◆ What you are asked to do ◆
Below are the records. Retype exactly the lines between the lines holding "[mkBoid (fin 1" and "destruct (limit_fin (1", inclusive.

◆ The input ◆
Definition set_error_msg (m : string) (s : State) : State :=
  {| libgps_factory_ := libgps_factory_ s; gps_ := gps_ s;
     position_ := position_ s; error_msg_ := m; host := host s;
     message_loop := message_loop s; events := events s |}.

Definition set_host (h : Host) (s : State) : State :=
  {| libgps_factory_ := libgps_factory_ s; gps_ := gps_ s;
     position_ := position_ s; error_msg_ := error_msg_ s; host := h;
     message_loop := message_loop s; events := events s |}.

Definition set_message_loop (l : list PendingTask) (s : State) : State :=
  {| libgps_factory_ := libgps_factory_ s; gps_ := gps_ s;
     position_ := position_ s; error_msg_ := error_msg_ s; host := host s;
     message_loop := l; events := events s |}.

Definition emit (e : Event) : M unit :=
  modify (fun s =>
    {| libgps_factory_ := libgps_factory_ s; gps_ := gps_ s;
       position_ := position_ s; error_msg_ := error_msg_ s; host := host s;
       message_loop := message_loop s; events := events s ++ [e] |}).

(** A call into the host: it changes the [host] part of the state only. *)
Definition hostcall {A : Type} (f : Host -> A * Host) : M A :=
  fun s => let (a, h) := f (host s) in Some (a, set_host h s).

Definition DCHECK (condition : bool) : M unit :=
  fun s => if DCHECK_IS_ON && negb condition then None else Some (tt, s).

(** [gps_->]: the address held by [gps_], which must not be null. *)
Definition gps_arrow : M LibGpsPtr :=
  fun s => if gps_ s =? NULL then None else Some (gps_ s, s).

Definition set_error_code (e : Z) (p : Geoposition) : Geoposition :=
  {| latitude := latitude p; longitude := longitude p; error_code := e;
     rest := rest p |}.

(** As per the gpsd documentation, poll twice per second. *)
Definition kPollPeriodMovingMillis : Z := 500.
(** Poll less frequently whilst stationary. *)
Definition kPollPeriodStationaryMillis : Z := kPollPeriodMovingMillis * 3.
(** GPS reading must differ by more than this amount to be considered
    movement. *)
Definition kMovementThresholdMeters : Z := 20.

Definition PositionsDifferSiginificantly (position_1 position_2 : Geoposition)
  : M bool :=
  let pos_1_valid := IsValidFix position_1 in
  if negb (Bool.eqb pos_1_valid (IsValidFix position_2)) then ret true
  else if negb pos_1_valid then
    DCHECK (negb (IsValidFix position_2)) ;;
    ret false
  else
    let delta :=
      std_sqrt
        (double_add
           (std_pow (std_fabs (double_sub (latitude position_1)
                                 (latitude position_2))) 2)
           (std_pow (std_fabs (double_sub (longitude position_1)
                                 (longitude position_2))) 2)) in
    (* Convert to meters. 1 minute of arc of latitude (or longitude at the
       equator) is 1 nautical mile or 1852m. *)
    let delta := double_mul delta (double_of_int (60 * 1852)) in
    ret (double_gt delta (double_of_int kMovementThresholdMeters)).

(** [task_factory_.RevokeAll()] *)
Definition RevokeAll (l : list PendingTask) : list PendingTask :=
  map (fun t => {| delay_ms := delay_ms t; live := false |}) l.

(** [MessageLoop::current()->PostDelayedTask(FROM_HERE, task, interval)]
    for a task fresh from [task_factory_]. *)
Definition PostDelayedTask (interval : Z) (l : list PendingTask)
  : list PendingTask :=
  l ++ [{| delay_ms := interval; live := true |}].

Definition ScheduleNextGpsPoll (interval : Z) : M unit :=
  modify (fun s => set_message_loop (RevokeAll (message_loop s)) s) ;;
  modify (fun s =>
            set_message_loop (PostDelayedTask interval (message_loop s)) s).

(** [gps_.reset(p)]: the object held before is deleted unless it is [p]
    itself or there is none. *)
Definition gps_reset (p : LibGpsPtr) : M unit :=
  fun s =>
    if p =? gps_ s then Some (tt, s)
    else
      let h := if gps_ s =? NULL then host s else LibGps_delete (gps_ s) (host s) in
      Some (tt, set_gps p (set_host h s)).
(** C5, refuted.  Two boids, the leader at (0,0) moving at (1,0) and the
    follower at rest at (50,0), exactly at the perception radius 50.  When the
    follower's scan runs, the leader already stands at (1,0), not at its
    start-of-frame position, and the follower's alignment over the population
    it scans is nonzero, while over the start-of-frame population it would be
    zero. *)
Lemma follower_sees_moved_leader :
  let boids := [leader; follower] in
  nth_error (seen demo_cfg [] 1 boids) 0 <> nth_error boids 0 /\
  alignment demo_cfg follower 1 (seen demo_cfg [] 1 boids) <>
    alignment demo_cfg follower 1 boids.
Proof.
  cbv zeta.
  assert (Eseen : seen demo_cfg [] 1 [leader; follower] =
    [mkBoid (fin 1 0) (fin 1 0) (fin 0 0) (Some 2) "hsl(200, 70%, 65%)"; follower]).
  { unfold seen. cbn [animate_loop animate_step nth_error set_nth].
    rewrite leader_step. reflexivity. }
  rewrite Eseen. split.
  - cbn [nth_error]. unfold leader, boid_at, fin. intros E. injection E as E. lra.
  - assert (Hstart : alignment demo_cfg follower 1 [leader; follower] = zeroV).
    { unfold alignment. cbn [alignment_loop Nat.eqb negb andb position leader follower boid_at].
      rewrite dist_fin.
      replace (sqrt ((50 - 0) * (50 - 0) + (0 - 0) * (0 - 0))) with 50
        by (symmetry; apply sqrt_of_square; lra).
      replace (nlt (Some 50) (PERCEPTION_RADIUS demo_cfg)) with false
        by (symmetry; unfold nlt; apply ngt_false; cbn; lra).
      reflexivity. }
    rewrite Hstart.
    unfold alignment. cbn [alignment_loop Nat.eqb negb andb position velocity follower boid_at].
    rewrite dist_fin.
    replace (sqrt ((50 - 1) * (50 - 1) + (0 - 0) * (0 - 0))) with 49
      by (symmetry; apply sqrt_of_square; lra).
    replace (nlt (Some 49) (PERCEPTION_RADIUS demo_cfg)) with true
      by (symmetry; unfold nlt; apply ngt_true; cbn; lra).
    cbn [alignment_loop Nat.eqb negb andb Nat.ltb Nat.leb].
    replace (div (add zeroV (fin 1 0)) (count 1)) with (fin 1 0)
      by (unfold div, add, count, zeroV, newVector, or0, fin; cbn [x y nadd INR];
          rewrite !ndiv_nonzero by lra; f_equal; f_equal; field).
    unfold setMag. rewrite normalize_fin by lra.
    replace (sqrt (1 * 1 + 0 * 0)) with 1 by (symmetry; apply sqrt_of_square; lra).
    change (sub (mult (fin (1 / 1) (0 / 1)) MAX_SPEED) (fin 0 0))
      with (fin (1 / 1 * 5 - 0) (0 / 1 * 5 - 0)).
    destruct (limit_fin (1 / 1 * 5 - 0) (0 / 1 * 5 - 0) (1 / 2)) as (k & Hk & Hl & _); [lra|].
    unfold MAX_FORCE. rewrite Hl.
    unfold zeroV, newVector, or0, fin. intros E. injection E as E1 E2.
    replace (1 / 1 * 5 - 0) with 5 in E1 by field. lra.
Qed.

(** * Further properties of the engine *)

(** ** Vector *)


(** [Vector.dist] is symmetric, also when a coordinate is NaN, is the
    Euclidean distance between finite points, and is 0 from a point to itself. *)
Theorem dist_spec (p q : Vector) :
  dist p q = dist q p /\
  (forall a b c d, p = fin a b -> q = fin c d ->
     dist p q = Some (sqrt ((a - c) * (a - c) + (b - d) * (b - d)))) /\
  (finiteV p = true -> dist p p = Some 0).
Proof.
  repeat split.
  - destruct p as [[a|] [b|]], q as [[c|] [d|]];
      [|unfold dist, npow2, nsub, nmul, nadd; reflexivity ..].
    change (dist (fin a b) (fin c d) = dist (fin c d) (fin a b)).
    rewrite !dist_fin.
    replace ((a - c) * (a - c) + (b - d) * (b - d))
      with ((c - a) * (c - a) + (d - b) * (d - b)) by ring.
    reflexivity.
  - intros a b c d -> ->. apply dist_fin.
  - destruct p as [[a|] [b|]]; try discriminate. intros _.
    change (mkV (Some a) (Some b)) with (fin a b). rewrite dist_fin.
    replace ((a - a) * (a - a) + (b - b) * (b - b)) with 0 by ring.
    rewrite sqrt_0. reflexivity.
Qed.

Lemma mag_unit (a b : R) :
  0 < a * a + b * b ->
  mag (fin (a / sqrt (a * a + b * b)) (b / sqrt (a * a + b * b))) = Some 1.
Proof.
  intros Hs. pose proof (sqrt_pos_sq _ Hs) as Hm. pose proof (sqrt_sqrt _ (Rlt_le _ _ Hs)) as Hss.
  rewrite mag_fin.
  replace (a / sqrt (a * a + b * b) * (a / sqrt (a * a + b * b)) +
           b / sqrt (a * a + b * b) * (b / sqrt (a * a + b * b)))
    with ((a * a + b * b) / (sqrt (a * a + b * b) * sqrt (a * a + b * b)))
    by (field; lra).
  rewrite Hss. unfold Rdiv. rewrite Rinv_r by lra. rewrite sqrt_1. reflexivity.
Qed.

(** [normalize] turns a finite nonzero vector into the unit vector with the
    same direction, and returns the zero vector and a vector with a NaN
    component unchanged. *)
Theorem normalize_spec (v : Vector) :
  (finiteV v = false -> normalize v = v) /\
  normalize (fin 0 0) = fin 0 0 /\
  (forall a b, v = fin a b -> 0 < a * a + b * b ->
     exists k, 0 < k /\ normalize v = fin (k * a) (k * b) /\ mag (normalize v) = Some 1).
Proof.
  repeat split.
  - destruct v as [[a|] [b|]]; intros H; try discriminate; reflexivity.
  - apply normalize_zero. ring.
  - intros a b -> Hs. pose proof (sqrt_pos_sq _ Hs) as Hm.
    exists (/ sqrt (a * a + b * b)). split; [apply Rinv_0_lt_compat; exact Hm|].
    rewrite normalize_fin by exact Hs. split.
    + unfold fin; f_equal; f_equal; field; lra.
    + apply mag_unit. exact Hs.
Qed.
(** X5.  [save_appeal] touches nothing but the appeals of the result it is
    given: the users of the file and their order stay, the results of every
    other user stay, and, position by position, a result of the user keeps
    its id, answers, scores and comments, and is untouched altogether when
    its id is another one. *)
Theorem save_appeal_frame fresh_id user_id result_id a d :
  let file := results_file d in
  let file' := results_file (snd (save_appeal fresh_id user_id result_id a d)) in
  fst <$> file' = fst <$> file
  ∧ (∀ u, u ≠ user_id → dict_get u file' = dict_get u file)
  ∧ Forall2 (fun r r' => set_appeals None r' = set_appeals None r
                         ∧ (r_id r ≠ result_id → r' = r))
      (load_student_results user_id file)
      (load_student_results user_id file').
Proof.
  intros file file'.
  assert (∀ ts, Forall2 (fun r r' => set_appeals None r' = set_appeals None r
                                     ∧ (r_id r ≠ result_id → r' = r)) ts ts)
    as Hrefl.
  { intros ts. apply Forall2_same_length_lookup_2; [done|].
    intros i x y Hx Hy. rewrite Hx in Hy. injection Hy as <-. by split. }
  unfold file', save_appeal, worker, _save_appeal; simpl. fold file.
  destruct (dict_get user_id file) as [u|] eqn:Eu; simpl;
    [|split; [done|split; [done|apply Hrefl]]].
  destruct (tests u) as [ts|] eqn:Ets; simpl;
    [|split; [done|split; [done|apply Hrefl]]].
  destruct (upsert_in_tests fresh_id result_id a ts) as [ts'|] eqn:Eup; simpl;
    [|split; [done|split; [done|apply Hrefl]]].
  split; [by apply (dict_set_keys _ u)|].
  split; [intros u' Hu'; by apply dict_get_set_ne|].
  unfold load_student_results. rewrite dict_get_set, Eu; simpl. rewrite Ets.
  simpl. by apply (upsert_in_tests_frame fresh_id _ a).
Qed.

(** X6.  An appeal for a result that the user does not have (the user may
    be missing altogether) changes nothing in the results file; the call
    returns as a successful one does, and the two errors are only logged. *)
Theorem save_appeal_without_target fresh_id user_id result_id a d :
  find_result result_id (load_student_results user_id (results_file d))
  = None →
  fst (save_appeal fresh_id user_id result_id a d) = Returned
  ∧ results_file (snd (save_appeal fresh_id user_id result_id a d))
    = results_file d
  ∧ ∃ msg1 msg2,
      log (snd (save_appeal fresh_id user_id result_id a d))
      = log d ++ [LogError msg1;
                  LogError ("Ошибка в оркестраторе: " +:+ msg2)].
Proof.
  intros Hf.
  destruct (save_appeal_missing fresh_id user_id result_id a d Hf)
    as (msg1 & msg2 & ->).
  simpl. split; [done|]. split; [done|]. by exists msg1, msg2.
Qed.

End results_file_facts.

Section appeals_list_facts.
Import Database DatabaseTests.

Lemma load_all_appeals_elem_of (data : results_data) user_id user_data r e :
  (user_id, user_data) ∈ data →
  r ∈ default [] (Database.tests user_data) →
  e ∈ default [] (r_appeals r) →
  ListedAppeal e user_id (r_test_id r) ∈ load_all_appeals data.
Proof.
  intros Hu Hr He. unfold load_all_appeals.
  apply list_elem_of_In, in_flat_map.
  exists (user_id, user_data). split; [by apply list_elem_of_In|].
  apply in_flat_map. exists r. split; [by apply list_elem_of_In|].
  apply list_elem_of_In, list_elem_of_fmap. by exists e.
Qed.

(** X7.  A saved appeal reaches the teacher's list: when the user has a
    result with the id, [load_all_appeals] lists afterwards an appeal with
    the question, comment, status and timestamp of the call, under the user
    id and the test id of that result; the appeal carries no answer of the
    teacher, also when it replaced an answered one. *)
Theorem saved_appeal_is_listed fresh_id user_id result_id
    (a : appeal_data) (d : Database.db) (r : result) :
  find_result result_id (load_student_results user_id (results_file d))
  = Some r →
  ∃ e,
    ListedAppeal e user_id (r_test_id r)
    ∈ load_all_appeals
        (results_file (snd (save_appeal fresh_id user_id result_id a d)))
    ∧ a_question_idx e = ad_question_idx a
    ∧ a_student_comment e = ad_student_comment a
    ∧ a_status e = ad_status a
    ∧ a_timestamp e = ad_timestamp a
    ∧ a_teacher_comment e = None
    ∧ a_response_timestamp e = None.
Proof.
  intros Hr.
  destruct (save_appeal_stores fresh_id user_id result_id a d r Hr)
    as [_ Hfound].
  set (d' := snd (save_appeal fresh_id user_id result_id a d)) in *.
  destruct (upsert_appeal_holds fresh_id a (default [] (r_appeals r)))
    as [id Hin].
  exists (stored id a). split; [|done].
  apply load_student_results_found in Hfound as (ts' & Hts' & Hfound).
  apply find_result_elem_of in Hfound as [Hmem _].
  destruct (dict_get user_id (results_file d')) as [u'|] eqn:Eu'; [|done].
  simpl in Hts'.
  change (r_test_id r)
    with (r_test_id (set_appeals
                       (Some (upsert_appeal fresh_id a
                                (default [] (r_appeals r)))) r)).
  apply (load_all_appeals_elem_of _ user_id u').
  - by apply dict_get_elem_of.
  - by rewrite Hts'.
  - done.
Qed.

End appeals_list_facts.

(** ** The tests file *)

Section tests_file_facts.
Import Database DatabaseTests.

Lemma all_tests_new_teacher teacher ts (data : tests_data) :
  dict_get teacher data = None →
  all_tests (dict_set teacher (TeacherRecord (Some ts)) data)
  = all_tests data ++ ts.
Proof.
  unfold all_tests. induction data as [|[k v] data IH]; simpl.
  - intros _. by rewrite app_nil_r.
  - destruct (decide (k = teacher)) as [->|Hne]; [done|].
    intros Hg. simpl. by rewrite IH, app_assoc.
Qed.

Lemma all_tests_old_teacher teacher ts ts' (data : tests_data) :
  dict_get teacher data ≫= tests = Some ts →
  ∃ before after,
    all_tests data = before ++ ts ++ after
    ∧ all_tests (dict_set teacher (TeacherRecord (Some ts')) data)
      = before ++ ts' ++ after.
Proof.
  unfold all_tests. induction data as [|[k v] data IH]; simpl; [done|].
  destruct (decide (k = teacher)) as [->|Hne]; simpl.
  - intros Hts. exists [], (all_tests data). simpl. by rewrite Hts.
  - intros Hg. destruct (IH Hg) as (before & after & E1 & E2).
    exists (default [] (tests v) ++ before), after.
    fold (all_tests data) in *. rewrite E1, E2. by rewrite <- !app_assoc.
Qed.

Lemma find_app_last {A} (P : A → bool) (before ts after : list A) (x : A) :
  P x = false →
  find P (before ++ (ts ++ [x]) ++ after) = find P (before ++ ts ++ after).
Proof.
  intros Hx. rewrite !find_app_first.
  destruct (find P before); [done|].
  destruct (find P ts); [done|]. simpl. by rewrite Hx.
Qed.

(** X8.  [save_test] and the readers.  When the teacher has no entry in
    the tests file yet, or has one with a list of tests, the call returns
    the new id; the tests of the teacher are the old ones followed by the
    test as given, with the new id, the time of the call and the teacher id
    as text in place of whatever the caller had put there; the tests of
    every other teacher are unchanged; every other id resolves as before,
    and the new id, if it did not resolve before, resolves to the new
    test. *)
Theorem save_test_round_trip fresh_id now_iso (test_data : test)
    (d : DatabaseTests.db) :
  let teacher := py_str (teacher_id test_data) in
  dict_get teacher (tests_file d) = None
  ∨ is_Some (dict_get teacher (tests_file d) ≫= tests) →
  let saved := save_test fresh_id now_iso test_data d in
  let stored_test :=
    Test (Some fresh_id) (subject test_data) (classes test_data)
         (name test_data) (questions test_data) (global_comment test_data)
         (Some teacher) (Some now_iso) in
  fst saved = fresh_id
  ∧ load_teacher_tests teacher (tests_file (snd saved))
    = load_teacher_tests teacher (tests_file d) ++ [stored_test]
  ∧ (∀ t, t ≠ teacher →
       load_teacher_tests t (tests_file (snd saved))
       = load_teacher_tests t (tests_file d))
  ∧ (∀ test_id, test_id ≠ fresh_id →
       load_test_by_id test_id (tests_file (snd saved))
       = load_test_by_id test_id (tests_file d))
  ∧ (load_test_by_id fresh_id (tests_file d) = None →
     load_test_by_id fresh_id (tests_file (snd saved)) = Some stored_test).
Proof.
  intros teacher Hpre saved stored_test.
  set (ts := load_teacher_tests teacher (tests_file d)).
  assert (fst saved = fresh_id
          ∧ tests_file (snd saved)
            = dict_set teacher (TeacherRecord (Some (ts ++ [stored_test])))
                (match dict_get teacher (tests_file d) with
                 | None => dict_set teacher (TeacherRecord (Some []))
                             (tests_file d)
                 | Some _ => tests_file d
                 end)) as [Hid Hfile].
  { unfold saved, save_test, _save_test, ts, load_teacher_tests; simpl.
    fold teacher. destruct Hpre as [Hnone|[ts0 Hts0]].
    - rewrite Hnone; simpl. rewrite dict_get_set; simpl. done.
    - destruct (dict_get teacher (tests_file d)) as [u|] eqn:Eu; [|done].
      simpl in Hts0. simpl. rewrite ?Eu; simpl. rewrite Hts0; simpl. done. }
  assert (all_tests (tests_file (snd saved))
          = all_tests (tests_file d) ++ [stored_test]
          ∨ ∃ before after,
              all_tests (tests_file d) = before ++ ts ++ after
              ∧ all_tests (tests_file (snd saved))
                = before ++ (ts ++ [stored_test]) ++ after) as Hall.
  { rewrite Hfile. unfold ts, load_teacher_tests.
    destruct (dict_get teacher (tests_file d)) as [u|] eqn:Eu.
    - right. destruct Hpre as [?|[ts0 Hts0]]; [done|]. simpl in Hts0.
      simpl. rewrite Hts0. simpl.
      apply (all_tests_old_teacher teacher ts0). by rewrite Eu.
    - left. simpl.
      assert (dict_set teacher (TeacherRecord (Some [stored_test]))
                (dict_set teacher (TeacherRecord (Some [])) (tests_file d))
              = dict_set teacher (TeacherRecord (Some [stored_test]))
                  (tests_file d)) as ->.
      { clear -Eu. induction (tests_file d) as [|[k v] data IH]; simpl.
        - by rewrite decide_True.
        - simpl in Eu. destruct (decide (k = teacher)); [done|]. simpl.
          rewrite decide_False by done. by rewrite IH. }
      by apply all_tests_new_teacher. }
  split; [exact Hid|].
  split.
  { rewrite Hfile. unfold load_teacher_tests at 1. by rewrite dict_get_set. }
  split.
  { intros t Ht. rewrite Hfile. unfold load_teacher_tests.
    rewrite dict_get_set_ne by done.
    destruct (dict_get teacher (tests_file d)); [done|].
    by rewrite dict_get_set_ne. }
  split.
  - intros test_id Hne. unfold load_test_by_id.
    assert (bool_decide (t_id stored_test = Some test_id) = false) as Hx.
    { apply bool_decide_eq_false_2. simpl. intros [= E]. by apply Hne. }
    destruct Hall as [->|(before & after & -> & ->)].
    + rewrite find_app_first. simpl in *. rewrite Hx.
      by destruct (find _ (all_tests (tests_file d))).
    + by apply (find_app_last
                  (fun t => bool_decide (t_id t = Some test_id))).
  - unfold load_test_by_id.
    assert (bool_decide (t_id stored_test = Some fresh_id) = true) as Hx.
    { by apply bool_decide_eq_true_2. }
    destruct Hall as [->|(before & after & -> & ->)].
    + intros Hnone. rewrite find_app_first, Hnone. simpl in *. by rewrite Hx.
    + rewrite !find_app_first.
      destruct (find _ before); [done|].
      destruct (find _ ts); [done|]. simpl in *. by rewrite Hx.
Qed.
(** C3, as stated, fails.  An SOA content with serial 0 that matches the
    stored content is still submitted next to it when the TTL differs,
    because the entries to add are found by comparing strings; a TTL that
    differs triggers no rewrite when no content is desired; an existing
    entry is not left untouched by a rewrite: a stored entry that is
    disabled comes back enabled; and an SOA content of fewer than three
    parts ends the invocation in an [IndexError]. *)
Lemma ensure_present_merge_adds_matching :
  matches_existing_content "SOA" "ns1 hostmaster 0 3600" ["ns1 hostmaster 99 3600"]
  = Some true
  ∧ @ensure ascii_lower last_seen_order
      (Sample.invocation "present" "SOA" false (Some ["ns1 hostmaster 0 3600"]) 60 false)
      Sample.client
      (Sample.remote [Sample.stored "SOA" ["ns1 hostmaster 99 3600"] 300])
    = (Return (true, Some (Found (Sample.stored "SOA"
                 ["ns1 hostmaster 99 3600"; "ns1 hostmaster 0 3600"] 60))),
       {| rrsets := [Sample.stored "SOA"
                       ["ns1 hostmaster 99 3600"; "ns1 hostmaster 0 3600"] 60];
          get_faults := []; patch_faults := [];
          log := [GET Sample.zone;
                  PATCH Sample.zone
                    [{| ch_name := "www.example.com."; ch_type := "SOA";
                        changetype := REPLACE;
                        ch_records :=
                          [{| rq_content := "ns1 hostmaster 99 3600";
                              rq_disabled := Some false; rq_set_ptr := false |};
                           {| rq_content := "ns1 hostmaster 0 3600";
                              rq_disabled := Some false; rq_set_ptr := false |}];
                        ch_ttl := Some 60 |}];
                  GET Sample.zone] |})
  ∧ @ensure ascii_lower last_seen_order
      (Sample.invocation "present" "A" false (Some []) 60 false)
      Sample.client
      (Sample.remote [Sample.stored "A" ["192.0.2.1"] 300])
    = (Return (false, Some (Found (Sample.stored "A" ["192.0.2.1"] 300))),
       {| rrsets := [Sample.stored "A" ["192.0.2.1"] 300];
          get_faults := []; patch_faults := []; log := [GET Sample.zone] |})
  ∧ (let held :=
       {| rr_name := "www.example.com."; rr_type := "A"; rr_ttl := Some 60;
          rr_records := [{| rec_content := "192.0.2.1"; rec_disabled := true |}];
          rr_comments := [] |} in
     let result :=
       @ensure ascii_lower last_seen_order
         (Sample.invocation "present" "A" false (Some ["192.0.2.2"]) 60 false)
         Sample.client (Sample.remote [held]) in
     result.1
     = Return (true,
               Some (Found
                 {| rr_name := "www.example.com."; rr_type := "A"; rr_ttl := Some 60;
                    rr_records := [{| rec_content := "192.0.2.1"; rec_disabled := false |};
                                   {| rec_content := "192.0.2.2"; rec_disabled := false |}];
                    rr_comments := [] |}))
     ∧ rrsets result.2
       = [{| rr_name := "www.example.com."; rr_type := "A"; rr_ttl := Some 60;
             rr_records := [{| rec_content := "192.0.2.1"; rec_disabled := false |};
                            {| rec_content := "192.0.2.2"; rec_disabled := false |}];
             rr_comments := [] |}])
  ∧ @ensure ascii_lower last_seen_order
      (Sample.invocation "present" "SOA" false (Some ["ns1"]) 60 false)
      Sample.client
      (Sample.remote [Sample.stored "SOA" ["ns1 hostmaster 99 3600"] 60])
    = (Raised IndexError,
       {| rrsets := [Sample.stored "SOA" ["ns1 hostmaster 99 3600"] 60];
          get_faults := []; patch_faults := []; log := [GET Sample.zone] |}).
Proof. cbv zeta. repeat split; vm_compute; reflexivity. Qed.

◆ Written response ◆
    [mkBoid (fin 1 0) (fin 1 0) (fin 0 0) (Some 2) "hsl(200, 70%, 65%)"; follower]).
  { unfold seen. cbn [animate_loop animate_step nth_error set_nth].
    rewrite leader_step. reflexivity. }
  rewrite Eseen. split.
  - cbn [nth_error]. unfold leader, boid_at, fin. intros E. injection E as E. lra.
  - assert (Hstart : alignment demo_cfg follower 1 [leader; follower] = zeroV).
    { unfold alignment. cbn [alignment_loop Nat.eqb negb andb position leader follower boid_at].
      rewrite dist_fin.
      replace (sqrt ((50 - 0) * (50 - 0) + (0 - 0) * (0 - 0))) with 50
        by (symmetry; apply sqrt_of_square; lra).
      replace (nlt (Some 50) (PERCEPTION_RADIUS demo_cfg)) with false
        by (symmetry; unfold nlt; apply ngt_false; cbn; lra).
      reflexivity. }
    rewrite Hstart.
    unfold alignment. cbn [alignment_loop Nat.eqb negb andb position velocity follower boid_at].
    rewrite dist_fin.
    replace (sqrt ((50 - 1) * (50 - 1) + (0 - 0) * (0 - 0))) with 49
      by (symmetry; apply sqrt_of_square; lra).
    replace (nlt (Some 49) (PERCEPTION_RADIUS demo_cfg)) with true
      by (symmetry; unfold nlt; apply ngt_true; cbn; lra).
    cbn [alignment_loop Nat.eqb negb andb Nat.ltb Nat.leb].
    replace (div (add zeroV (fin 1 0)) (count 1)) with (fin 1 0)
      by (unfold div, add, count, zeroV, newVector, or0, fin; cbn [x y nadd INR];
          rewrite !ndiv_nonzero by lra; f_equal; f_equal; field).
    unfold setMag. rewrite normalize_fin by lra.
    replace (sqrt (1 * 1 + 0 * 0)) with 1 by (symmetry; apply sqrt_of_square; lra).
    change (sub (mult (fin (1 / 1) (0 / 1)) MAX_SPEED) (fin 0 0))
      with (fin (1 / 1 * 5 - 0) (0 / 1 * 5 - 0)).
    destruct (limit_fin (1 / 1 * 5 - 0) (0 / 1 * 5 - 0) (1 / 2)) as (k & Hk & Hl & _); [lra|].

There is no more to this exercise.